**What you will do:** When the string "destruct" is part of a line in the data below, report the whole line.

Stored items from a collection:
(** Only web links are opened: what the panel hands to the desktop starts
    with http or https, whatever the item said, and is one word without
    controls, spaces or backslashes. *)
Theorem openable_is_web raw url : normalizeOpenableUrl raw = Openable url ->
  (exists scheme rest, url = scheme ++ u "://" ++ rest /\ (same_text scheme (u "http") \/ same_text scheme (u "https")))
  /\ Forall (fun c => (32 < c)%N /\ c <> 127%N /\ c <> 92%N) url.
Proof.
  unfold normalizeOpenableUrl. set (target := trim _). destruct (str_eqb target []); [done|].
  destruct (existsb (N.eqb 92) target) eqn:E1; [done|].
  destruct (existsb (fun c => (c <=? 32)%N || (c =? 127)%N) target) eqn:E2; [done|].
  assert (Forall (fun c => (32 < c)%N /\ c <> 127%N /\ c <> 92%N) target) as Hf.
  { apply Forall_forall. intros c Hc. pose proof (proj1 (existsb_false _ _) E1 c Hc) as H1.
    pose proof (proj1 (existsb_false _ _) E2 c Hc) as H2. apply orb_false_iff in H2 as [H2 H3].
    apply N.leb_gt in H2. apply N.eqb_neq in H1, H3. done. }
  destruct (test HTTP_URL_RE target) eqn:E3.
  - intros [= <-]. split; [|done]. apply test_prefix in E3 as (x & b & Et & H).
    apply spells_seq in H as (h & y & -> & Hh%spells_litI & H). apply spells_seq in H as (s & z & -> & Hs & H).
    apply spells_seq in H as (w & v & -> & ->%spells_lit & ->%spells_eps). exists (h ++ s), b.
    split; [rewrite Et, app_nil_r; by rewrite <- !app_assoc|]. apply spells_alt in Hs as [Hs%spells_litI| ->%spells_eps].
    + right. unfold same_text. rewrite map_app, Hh, Hs. by vm_compute.
    + left. by rewrite app_nil_r.
  - destruct (exec _ _); [done|]. intros [= <-]. split; [exists (u "https"), target; split; [done|by right]|].
    apply Forall_app. split; [|done]. apply Forall_forall. intros c Hc.
    assert (forallb (fun c => (32 <? c)%N && negb (c =? 127)%N && negb (c =? 92)%N) (u "https://") = true) as G by (by vm_compute).
    rewrite forallb_forall in G. apply list_elem_of_In, G in Hc. bool_hyps. by apply N.eqb_neq in H0, H1.
Qed.

Lemma openable_is_web_witness :
  normalizeOpenableUrl (JStr (u "host:8080/x")) = Openable (u "https://host:8080/x")
  /\ Forall (fun c => (32 < c)%N /\ c <> 127%N /\ c <> 92%N) (u "https://host:8080/x").
Proof.
  split; [vm_compute; reflexivity|]. apply (openable_is_web (JStr (u "host:8080/x"))). vm_compute. reflexivity.
Defined.
(* ===== verification/Vault.v ===== *)
(** * The vault list

    The rows and details the panel builds from the vault helper's output
    ([src/BitwardenModel.js], "Parsing", "Attachments" and "Filtering and
    search"): [parseItems], [parseSshKeys], the sanitized envelope, splicing a
    saved item in, the item detail and its public (secret-free) form, search
    and filters. Items stay JSON values; each function reads the members the
    source reads and returns the object the source builds.

    [localeCompare] belongs to the host: the class [Collation] states what the
    sort relies on. *)

From stdpp Require Import base list numbers strings.
From Stdlib Require Import QArith Qround Sorting.Sorted.
Local Close Scope Q_scope.
From S2P Require Import Prelude.
From S2P Require Import JsValue.
From S2P Require Import Json.
Local Open Scope js_scope.
Local Open Scope nat_scope.

(** ** Collation *)

(** [collate_le a b] is [a.localeCompare(b, undefined, { sensitivity: "base" }) <= 0]. *)
Class Collation := {
  collate_le : jstr -> jstr -> bool;
  collate_total : forall a b, collate_le a b = true \/ collate_le b a = true;
  collate_trans : forall a b c, collate_le a b = true -> collate_le b c = true -> collate_le a c = true
}.

Lemma str_ltb_irrefl a : str_ltb a a = false.
Proof. induction a as [|x a IH]; simpl; [done|]. by rewrite IH, N.ltb_irrefl, N.eqb_refl. Qed.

**Answer below:**
  unfold normalizeOpenableUrl. set (target := trim _). destruct (str_eqb target []); [done|].
  destruct (existsb (N.eqb 92) target) eqn:E1; [done|].
  destruct (existsb (fun c => (c <=? 32)%N || (c =? 127)%N) target) eqn:E2; [done|].
  destruct (test HTTP_URL_RE target) eqn:E3.
  - destruct (exec _ _); [done|]. intros [= <-]. split; [exists (u "https"), target; split; [done|by right]|].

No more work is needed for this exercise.